→ **WHAT IS EXPECTED**: Transcribe the data below verbatim from the line with "match tip_update with" to the line with "destruct (move_inv t'". Include both of those lines.
┌─ DATA TO PROCESS
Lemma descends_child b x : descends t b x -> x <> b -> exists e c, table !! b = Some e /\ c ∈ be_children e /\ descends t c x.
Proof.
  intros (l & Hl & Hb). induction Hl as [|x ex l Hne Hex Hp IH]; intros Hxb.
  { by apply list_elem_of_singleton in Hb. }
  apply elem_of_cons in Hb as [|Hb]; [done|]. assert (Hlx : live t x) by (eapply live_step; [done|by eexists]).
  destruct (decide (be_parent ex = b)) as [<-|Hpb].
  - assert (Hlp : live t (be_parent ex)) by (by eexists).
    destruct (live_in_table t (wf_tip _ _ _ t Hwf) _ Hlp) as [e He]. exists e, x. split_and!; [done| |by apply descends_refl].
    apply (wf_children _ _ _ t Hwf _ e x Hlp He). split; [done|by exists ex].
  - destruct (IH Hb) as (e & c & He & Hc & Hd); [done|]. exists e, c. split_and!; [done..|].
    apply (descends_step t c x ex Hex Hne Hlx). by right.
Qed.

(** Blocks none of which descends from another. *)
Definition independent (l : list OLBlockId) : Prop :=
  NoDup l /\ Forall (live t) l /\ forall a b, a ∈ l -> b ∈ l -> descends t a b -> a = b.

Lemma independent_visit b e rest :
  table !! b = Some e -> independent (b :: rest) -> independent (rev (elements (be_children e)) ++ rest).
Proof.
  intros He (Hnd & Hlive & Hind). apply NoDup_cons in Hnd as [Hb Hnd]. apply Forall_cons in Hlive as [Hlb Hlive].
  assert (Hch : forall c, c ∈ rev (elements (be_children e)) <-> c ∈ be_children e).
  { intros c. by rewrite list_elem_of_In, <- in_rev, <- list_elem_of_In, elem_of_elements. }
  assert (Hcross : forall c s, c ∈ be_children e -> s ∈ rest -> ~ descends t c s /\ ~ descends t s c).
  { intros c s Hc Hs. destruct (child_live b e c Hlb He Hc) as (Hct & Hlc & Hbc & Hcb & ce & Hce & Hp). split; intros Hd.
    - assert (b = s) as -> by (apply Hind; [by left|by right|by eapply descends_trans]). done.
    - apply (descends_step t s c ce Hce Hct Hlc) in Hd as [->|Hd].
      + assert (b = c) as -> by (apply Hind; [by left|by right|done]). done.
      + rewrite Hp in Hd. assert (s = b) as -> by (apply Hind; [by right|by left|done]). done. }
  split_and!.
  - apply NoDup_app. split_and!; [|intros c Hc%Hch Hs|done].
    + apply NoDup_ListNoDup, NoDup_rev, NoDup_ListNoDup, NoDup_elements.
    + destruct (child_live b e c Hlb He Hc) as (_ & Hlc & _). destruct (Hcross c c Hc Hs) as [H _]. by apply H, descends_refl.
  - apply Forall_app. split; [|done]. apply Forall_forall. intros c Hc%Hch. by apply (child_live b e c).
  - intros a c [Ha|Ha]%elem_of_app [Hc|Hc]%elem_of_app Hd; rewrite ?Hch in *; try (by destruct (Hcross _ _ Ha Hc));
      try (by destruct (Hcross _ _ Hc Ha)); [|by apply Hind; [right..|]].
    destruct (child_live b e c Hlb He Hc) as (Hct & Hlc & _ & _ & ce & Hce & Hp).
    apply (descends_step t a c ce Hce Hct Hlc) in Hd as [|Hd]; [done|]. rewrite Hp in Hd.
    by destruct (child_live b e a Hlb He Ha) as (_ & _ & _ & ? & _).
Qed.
└─
┌─ DATA TO PROCESS
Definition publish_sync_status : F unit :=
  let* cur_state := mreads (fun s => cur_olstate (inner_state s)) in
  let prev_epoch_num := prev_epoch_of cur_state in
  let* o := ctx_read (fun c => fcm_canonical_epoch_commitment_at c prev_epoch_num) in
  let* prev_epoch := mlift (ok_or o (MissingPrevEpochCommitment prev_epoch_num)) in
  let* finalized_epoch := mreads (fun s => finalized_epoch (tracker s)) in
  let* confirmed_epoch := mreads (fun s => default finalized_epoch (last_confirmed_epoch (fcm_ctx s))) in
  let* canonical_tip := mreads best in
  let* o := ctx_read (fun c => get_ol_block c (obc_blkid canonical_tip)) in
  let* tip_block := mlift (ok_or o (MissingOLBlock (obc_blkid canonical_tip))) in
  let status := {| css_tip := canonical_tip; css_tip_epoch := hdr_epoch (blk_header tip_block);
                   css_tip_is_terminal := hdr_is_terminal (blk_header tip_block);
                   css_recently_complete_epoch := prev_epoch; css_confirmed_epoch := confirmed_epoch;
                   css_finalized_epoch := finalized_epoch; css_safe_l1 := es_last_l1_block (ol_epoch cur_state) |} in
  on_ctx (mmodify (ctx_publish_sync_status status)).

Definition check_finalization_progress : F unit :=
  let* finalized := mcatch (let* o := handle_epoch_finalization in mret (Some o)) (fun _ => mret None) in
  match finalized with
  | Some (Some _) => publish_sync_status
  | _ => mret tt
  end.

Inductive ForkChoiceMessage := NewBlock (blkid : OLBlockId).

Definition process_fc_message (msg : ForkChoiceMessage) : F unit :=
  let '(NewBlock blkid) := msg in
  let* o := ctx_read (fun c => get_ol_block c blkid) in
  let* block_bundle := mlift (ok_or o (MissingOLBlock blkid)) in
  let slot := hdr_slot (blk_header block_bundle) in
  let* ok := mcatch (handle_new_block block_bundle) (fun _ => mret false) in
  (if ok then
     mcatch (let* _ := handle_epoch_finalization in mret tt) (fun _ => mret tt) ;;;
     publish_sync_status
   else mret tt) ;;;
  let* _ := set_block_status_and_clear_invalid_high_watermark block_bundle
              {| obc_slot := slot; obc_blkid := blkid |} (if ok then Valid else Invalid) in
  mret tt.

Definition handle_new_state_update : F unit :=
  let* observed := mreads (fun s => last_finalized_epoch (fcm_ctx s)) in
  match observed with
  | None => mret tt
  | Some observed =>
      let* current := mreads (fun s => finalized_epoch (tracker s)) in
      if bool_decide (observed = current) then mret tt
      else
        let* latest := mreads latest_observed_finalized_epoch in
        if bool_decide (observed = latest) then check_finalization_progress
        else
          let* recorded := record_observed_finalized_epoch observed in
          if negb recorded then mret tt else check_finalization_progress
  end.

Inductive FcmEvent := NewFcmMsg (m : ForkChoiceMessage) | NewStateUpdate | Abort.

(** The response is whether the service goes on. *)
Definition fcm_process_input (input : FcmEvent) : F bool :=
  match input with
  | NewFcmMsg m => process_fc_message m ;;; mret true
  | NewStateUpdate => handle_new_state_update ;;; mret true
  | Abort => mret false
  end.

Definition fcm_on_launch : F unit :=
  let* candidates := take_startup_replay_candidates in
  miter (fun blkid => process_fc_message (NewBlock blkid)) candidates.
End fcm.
└─
┌─ DATA TO PROCESS
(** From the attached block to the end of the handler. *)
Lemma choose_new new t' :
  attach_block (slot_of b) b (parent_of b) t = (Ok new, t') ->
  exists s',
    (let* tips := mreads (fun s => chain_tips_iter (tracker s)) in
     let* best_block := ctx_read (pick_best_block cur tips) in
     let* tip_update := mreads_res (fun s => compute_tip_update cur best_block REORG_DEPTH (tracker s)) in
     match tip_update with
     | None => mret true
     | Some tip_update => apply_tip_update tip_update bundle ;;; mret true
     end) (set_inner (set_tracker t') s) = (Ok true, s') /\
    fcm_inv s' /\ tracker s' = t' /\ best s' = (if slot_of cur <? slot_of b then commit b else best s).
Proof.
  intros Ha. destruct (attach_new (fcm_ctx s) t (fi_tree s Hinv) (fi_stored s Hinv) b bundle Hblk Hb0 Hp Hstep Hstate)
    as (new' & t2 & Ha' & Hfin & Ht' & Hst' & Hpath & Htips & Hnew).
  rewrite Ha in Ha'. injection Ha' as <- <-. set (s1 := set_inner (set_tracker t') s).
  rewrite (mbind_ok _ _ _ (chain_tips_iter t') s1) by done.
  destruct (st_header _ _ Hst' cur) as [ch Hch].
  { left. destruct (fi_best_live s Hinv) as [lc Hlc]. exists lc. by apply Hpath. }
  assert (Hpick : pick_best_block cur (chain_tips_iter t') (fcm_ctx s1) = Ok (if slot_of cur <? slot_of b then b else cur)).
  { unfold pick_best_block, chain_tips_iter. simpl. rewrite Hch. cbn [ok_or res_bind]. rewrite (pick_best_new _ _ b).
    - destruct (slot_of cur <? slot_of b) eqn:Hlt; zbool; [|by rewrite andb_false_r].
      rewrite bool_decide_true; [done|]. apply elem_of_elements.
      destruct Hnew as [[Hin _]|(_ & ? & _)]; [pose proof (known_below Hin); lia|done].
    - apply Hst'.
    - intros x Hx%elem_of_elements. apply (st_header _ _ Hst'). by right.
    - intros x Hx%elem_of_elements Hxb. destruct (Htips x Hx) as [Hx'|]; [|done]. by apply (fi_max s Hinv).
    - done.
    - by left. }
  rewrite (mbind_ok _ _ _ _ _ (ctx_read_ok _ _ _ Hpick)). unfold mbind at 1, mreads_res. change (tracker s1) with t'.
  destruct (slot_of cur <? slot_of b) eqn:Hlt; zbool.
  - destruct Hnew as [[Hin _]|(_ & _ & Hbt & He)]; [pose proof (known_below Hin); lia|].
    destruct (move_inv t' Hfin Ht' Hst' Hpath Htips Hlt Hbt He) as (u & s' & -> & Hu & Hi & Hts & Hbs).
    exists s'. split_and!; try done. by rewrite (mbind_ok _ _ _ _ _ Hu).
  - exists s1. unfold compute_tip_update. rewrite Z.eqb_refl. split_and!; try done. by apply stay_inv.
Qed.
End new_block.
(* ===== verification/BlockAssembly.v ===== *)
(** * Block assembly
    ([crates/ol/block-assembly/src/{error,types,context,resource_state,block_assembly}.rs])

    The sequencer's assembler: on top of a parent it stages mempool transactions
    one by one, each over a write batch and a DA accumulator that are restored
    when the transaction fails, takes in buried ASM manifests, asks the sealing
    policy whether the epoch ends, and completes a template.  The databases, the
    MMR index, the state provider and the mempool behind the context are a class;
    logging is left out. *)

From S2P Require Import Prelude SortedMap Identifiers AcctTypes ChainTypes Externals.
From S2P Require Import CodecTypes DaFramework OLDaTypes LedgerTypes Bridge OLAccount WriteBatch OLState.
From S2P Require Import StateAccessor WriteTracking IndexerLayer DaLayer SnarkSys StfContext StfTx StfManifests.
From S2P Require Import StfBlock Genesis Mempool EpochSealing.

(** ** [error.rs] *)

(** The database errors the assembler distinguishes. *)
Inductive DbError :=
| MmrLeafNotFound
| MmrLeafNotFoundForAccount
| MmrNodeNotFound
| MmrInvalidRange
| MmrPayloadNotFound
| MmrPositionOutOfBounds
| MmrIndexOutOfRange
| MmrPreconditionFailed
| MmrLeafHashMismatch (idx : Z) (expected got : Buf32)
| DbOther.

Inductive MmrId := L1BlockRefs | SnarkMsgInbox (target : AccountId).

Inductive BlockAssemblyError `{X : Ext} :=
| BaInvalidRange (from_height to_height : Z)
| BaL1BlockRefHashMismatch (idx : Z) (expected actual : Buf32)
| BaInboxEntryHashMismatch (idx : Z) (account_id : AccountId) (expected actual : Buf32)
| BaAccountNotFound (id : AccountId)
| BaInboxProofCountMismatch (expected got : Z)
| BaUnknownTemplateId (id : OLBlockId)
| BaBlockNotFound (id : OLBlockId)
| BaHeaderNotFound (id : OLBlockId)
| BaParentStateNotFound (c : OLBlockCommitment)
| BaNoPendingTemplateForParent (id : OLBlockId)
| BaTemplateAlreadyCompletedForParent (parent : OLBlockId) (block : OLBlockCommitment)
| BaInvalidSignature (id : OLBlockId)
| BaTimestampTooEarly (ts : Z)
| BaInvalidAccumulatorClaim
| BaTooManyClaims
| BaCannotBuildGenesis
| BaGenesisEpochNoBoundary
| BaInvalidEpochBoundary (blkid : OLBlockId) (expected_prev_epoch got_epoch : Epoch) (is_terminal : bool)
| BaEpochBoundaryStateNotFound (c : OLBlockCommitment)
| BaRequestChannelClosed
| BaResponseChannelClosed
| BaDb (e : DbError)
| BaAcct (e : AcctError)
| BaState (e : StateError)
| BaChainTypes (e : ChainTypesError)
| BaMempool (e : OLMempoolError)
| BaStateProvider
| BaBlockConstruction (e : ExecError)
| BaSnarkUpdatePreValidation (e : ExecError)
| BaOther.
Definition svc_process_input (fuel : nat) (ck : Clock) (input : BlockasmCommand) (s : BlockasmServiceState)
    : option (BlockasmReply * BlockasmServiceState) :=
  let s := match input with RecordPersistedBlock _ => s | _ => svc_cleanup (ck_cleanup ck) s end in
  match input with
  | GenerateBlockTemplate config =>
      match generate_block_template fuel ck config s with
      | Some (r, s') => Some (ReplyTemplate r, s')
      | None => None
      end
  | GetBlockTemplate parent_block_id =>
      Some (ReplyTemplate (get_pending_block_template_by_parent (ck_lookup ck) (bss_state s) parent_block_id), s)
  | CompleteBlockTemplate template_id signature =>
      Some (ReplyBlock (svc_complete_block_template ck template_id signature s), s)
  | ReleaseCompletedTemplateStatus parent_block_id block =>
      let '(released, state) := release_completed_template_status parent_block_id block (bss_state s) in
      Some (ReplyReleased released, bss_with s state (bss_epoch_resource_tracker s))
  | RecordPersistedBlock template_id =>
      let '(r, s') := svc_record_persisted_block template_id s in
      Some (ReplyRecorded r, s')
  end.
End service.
└─
→ **OUTPUT OF THE TASK**:
     match tip_update with
     | None => mret true
     | Some tip_update => apply_tip_update tip_update bundle ;;; mret true
     end) (set_inner (set_tracker t') s) = (Ok true, s') /\
    fcm_inv s' /\ tracker s' = t' /\ best s' = (if slot_of cur <? slot_of b then commit b else best s).
Proof.
  intros Ha. destruct (attach_new (fcm_ctx s) t (fi_tree s Hinv) (fi_stored s Hinv) b bundle Hblk Hb0 Hp Hstep Hstate)
    as (new' & t2 & Ha' & Hfin & Ht' & Hst' & Hpath & Htips & Hnew).
  rewrite Ha in Ha'. injection Ha' as <- <-. set (s1 := set_inner (set_tracker t') s).
  rewrite (mbind_ok _ _ _ (chain_tips_iter t') s1) by done.
  destruct (st_header _ _ Hst' cur) as [ch Hch].
  { left. destruct (fi_best_live s Hinv) as [lc Hlc]. exists lc. by apply Hpath. }
  assert (Hpick : pick_best_block cur (chain_tips_iter t') (fcm_ctx s1) = Ok (if slot_of cur <? slot_of b then b else cur)).
  { unfold pick_best_block, chain_tips_iter. simpl. rewrite Hch. cbn [ok_or res_bind]. rewrite (pick_best_new _ _ b).
    - destruct (slot_of cur <? slot_of b) eqn:Hlt; zbool; [|by rewrite andb_false_r].
      rewrite bool_decide_true; [done|]. apply elem_of_elements.
      destruct Hnew as [[Hin _]|(_ & ? & _)]; [pose proof (known_below Hin); lia|done].
    - apply Hst'.
    - intros x Hx%elem_of_elements. apply (st_header _ _ Hst'). by right.
    - intros x Hx%elem_of_elements Hxb. destruct (Htips x Hx) as [Hx'|]; [|done]. by apply (fi_max s Hinv).
    - done.
    - by left. }
  rewrite (mbind_ok _ _ _ _ _ (ctx_read_ok _ _ _ Hpick)). unfold mbind at 1, mreads_res. change (tracker s1) with t'.
  destruct (slot_of cur <? slot_of b) eqn:Hlt; zbool.
  - destruct Hnew as [[Hin _]|(_ & _ & Hbt & He)]; [pose proof (known_below Hin); lia|].
    destruct (move_inv t' Hfin Ht' Hst' Hpath Htips Hlt Hbt He) as (u & s' & -> & Hu & Hi & Hts & Hbs).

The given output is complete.